What the task asks: Repeat exactly the lines below that lie between the line with "wsol), s2') ∧" and the line with "change (Fin m", counting both of those lines as part of the answer.

Records supplied:
Lemma integration_step_reordered (self : RateState) (p : list nat)
  (s s' s1 : ExternalSystem) (m : R) (thetas : list R) (dw : list float64)
  (t : float64) (vr m0 aa kk : R) :
  p ≡ₚ seq 0 (length (state_relations s)) →
  length thetas = length (state_relations s) →
  vref s = PyFloat vr → 0 < vr →
  mu0 s = PyFloat m0 →
  a s = PyFloat aa → aa ≠ 0 →
  k s = PyFloat kk →
  Forall configured (state_relations s) →
  reordered p s s' →
  _integrationStep self (finite (m :: thetas)) t s = (Ok dw, s1) →
  ∃ (s1' : ExternalSystem) (rates : list R),
    dw = finite rates ∧
    _integrationStep self (permute_states p (finite (m :: thetas))) t s'
    = (Ok (permute_states p dw), s1') ∧
    reordered p s1 s1' ∧
    length dw = S (length (state_relations s)).
Proof.
  intros Hp Hlen Hvr Hvrpos Hm0 Ha Hane Hk Hlaws Hre Hstep.
  destruct (integration_step_success self s s1 m thetas dw t vr m0 aa kk)
    as (Hth & Hexp & lvel & Hlook); try done.
  rewrite (integration_step_cases self s m thetas t vr m0 aa kk) in Hstep
    by done.
  cbv zeta in Hstep. rewrite decide_True in Hstep by done.
  rewrite Hlook in Hstep. injection Hstep as <- <-.
  pose proof Hre as (Hm0' & Ha' & Hk' & Hvr' & Hmt' & Hlv' & Hlaws').
  set (laws := state_relations s) in *.
  set (laws' := state_relations s') in *.
  assert (length (permute p laws) = length laws) as Hlp
    by (by apply length_permute).
  assert (length (permute p thetas) = length thetas) as Htp
    by (apply length_permute; by rewrite Hlen).
  assert (length laws' = length laws) as Hl'
    by (apply Forall2_length in Hlaws'; lia).
  assert (total_contribution vr laws' (permute p thetas)
          = total_contribution vr laws thetas) as Htot.
  { rewrite <- (total_contribution_same_law vr (permute p laws) laws')
      by done.
    rewrite total_contribution_permute; done. }
  assert (constitutive_velocity vr m m0 aa laws' (permute p thetas)
          = constitutive_velocity vr m m0 aa laws thetas) as Hvel.
  { unfold constitutive_velocity. by rewrite Htot. }
  eexists.
  exists (kk * (lvel - constitutive_velocity vr m m0 aa laws thetas)
          :: zip_with (rate (constitutive_velocity vr m m0 aa laws thetas))
               laws thetas).
  split; first done. split.
  - change (Fin (kk * (lvel - constitutive_velocity vr m m0 aa laws thetas))
            :: finite (zip_with
                         (rate (constitutive_velocity vr m m0 aa laws thetas))
                         laws thetas))
      with (finite (kk * (lvel - constitutive_velocity vr m m0 aa laws thetas)
                    :: zip_with
                         (rate (constitutive_velocity vr m m0 aa laws thetas))
                         laws thetas)).
    rewrite !permute_states_finite. cbn [permute_states].
    rewrite (integration_step_cases self s' m (permute p thetas) t
               vr m0 aa kk); try done; try congruence.
    + cbv zeta. fold laws'. rewrite Htot. rewrite decide_True by done.
      rewrite (loadpoint_lookup_reordered p s s') by done. rewrite Hlook.
      rewrite Hvel. do 4 f_equal.
      rewrite <- (rate_same_law _ (permute p laws) laws') by done.
      by rewrite permute_zip_with.
    + fold laws'. lia.
    + eapply configured_same_law; first done. by apply Forall_permute.
    + by apply Forall_permute.
  - split; last by (unfold finite; simpl; rewrite length_fmap,
                      length_zip_with; fold laws; lia).
    repeat split; try done. simpl. fold laws laws'.
    unfold with_states at 1. rewrite <- permute_zip_with by done.
    by apply with_states_same_law.
Qed.

(** ** A run of the integrator on a reordered system *)

Lemma run_integrator_reordered (self : RateState) (p : list nat) (n : nat)
  (prog prog' : integrator) (vr m0 aa kk : R) :
  equivariant p n prog prog' →
  p ≡ₚ seq 0 n → 0 < vr → aa ≠ 0 →
  ∀ (s s' s2 : ExternalSystem) (wsol : list (list float64)),
    length (state_relations s) = n →
    vref s = PyFloat vr → mu0 s = PyFloat m0 →
    a s = PyFloat aa → k s = PyFloat kk →
    Forall configured (state_relations s) →
    reordered p s s' →
    run_integrator (_integrationStep self) prog s = (Ok wsol, s2) →
    ∃ s2',
      run_integrator (_integrationStep self) prog' s'
      = (Ok (permute_states p <$> wsol), s2') ∧
      reordered p s2 s2'.
Proof.
  intros Heq Hp Hvrpos Hane.
  induction Heq as [wsol0|e|w t next next' Hw Hnext IH];
    intros s s' s2 wsol Hn Hvr Hm0 Ha Hk Hlaws Hre Hrun.
  - simpl in *. unfold mret, M_ret in *. simplify_eq. eauto.
  - done.
  - destruct w as [|m thetas]; first done.
    simpl in Hrun. unfold mbind, M_bind in Hrun.
    change (Fin m :: finite thetas) with (finite (m :: thetas)) in Hrun.
    destruct (_integrationStep self (finite (m :: thetas)) t s)
      as [[dw|e] s1] eqn:Hstep; last done.
    pose proof (integration_step_same_parameters self
                  (finite (m :: thetas)) t s) as Hsame.
    rewrite Hstep in Hsame. simpl in Hsame.
    destruct Hsame as (Hm0' & Ha' & Hk' & Hvr' & _ & _ & Hlaws').
    destruct (integration_step_reordered self p s s' s1 m thetas dw t
                vr m0 aa kk) as (s1' & rates & -> & Hstep' & Hre1 & Hdw);
      try done.
    { by rewrite Hn. }
    { simpl in Hw. lia. }
    rewrite Hn in Hdw. unfold finite in Hdw. rewrite length_fmap in Hdw.
    destruct (IH rates Hdw s1 s1' s2 wsol) as (s2' & Hrun' & Hre2);
      try done; try congruence.
    { apply Forall2_length in Hlaws'. lia. }
    { by eapply configured_same_law. }
    exists s2'. split; last done.
    change (run_integrator (_integrationStep self)
              (Rhs (permute_states p (finite (m :: thetas))) t next') s')
      with (mbind (M := M ExternalSystem)
              (λ dw', run_integrator (_integrationStep self) (next' dw'))
              (_integrationStep self
                 (permute_states p (finite (m :: thetas))) t)
              s').
    by erewrite bind_ok.
Qed.

Lemma euler_step_finite (w dw : list R) (dt : R) :
  zip_with (λ x d, fadd x (fmul (Fin dt) d)) (finite w) (finite dw)
  = finite (zip_with (λ x d, x + dt * d) w dw).
Proof.
  revert dw. induction w as [|x w IH]; intros [|d dw]; try done.
  unfold finite in *. csimpl. by rewrite IH.
Qed.

(** The forward Euler method treats the state coordinates alike. *)
Lemma euler_from_equivariant (p : list nat) (n : nat) (ts : list R) :
  p ≡ₚ seq 0 n →
  ∀ (w : list R) (t : R) (rows : list (list float64)),
    length w = S n →
    equivariant p n (euler_from (finite w) t ts rows)
      (euler_from (permute_states p (finite w)) t ts
         (permute_states p <$> rows)).
Proof.
  intros Hp. induction ts as [|t' ts IH]; intros w t rows Hw.
  - simpl.
    replace ((permute_states p <$> rows) ++ [permute_states p (finite w)])
      with (permute_states p <$> (rows ++ [finite w]))
      by (by rewrite fmap_app).
    constructor.
  - simpl. constructor; first done.
    intros dw Hdw.
    rewrite !permute_states_finite, !euler_step_finite.
    destruct w as [|m thetas]; first done.
    destruct dw as [|d ds]; first done.
    simpl in Hw, Hdw.
    replace (zip_with (λ x d0 : R, x + (t' - t) * d0)
               (permute_states p (m :: thetas)) (permute_states p (d :: ds)))
      with (permute_states p
              (zip_with (λ x d0 : R, x + (t' - t) * d0) (m :: thetas)
                 (d :: ds))).
    + replace ((permute_states p <$> rows)
               ++ [finite (permute_states p (m :: thetas))])
        with (permute_states p <$> (rows ++ [finite (m :: thetas)]))
        by (by rewrite fmap_app, <- permute_states_finite).
      rewrite <- permute_states_finite.
      apply IH. simpl. rewrite length_zip_with. lia.
    + simpl. f_equal. rewrite permute_zip_with; [done | lia].
Qed.

Lemma euler_equivariant (p : list nat) (n : nat) (y0 ts : list R)
  (kwargs : gmap string R) :
  p ≡ₚ seq 0 n → length y0 = S n →
  equivariant p n (euler (finite y0) ts kwargs)
    (euler (permute_states p (finite y0)) ts kwargs).
Proof.
  intros Hp Hy0. destruct ts as [|t ts]; simpl.
  - constructor.
  - by apply (euler_from_equivariant p n ts Hp y0 t []).
Qed.

(** ** [solve] on a reordered system *)

Lemma same_law_with_states (laws : list StateRelation) (thetas : list R) :
  length thetas = length laws →
  Forall2 same_law laws (with_states laws thetas).
Proof.
  revert thetas. induction laws as [|law laws IH]; intros [|x thetas] Hlen;
    try done.
  simpl in *. apply Forall2_cons_2; [done | apply IH; lia].
Qed.

Lemma same_law_with_initial_states (laws : list StateRelation)
  (thetas : list R) :
  length thetas = length laws →
  Forall2 same_law laws (with_initial_states laws thetas).
Proof.
  revert thetas. induction laws as [|law laws IH]; intros [|x thetas] Hlen;
    try done.
  simpl in *. apply Forall2_cons_2; [done | apply IH; lia].
Qed.

Lemma permute_states_head {A} (p : list nat) (row : list A) :
  permute_states p row !! 0%nat = row !! 0%nat.
Proof. by destruct row. Qed.

Lemma permute_states_tail {A} (p : list nat) (row : list A) :
  drop 1 (permute_states p row) = permute p (drop 1 row).
Proof.
  destruct row as [|m thetas]; simpl; last by rewrite !drop_0.
  by rewrite permute_nil.
Qed.

Lemma permute_states_finite_matrix (p : list nat) (wsol : list (list R)) :
  permute_states p <$> finite_matrix wsol
  = finite_matrix (permute_states p <$> wsol).
Proof.
  unfold finite_matrix. rewrite <- !list_fmap_compose.
  apply fmap_ext_Forall, Forall_forall. intros row _. simpl.
  apply permute_states_finite.
Qed.

Lemma solve_reordered_ok
  (odeint : list float64 → list R → gmap string R → integrator)
  (self : RateState) (kwargs : gmap string R)
  (system sys2 : ExternalSystem) (h : heap) (p : list nat)
  (vr m0 aa kk : R) (mt lv : list R) (wsol : list (list R)) :
  let laws := state_relations system in
  let n := length laws in
  let y0 := finite (m0 :: (steady_value vr <$> laws)) in
  kwargs !! "args" = None →
  p ≡ₚ seq 0 n →
  vref system = PyFloat vr → 0 < vr →
  mu0 system = PyFloat m0 →
  a system = PyFloat aa → aa ≠ 0 →
  k system = PyFloat kk →
  Forall configured laws →
  model_time system = Some mt → loadpoint_velocity system = Some lv →
  length mt = length lv →
  (∀ kw, equivariant p n (odeint y0 mt kw)
           (odeint (permute_states p y0) mt kw)) →
  run_integrator (_integrationStep self)
    (odeint y0 mt (kwargs ∪ default_kwargs))
    (set_state_relations
       (with_initial_states laws (steady_value vr <$> laws)) system)
  = (Ok (finite_matrix wsol), sys2) →
  Forall (λ row, length row = S n ∧ Forall (λ x, 0 < x) (drop 1 row)) wsol →
  ∃ sys2',
    solve odeint self kwargs (permuted_system p system, h)
    = (Ok (self_results self),
       (sys2',
        <[self_results self :=
            solved vr m0 aa (permute p laws) mt lv
              (permute_states p <$> wsol)]> h)).
Proof.
  intros laws n y0 Hargs Hp Hvr Hvrpos Hm0 Ha Hane Hk Hlaws Hmt Hlv Hlen Heq
    Hrun Hwsol.
  assert (length (permute p laws) = n) as Hlp by (by apply length_permute).
  destruct (run_integrator_reordered self p n _ _ vr m0 aa kk
              (Heq (kwargs ∪ default_kwargs)) Hp Hvrpos Hane
              (set_state_relations
                 (with_initial_states laws (steady_value vr <$> laws))
                 system)
              (set_state_relations
                 (with_initial_states (permute p laws)
                    (steady_value vr <$> permute p laws))
                 (permuted_system p system))
              sys2 (finite_matrix wsol)) as (sys2' & Hrun' & _); try done.
  { simpl. unfold with_initial_states.
    rewrite length_zip_with, length_fmap. fold laws. fold n. lia. }
  { simpl. eapply configured_same_law; last done.
    apply same_law_with_initial_states. by rewrite length_fmap. }
  { repeat split; try done. simpl.
    rewrite permute_fmap. unfold with_initial_states.
    rewrite permute_zip_with by (by rewrite length_fmap).
    apply same_laws_refl. }
  exists sys2'.
  apply (solve_ok odeint self kwargs (permuted_system p system) sys2' h
           vr m0 aa mt lv); try done.
  - simpl. by apply Forall_permute.
  - rewrite <- permute_states_finite_matrix.
    replace (permute_states p y0)
      with (finite (m0 :: (steady_value vr <$> permute p laws))) in Hrun'.
    + exact Hrun'.
    + unfold y0. rewrite permute_states_finite. simpl.
      by rewrite permute_fmap.
  - simpl. rewrite Forall_fmap. eapply Forall_impl; first done.
    intros row [Hrow Hpos]. simpl. rewrite permute_states_tail. split.
    + destruct row as [|m thetas]; first done.
      simpl in Hrow.
      change (S (length (permute p thetas)) = S (length (permute p laws))).
      rewrite Hlp. f_equal. rewrite length_permute; first lia.
      replace (length thetas) with n by lia. done.
    + by apply Forall_permute.
Qed.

Written response:
      = (Ok (permute_states p <$> wsol), s2') ∧
      reordered p s2 s2'.
Proof.
  intros Heq Hp Hvrpos Hane.
  induction Heq as [wsol0|e|w t next next' Hw Hnext IH];
    intros s s' s2 wsol Hn Hvr Hm0 Ha Hk Hlaws Hre Hrun.
  - simpl in *. unfold mret, M_ret in *. simplify_eq. eauto.
  - done.
  - destruct w as [|m thetas]; first done.
    simpl in Hrun. unfold mbind, M_bind in Hrun.
    change (Fin m :: finite thetas) with (finite (m :: thetas)) in Hrun.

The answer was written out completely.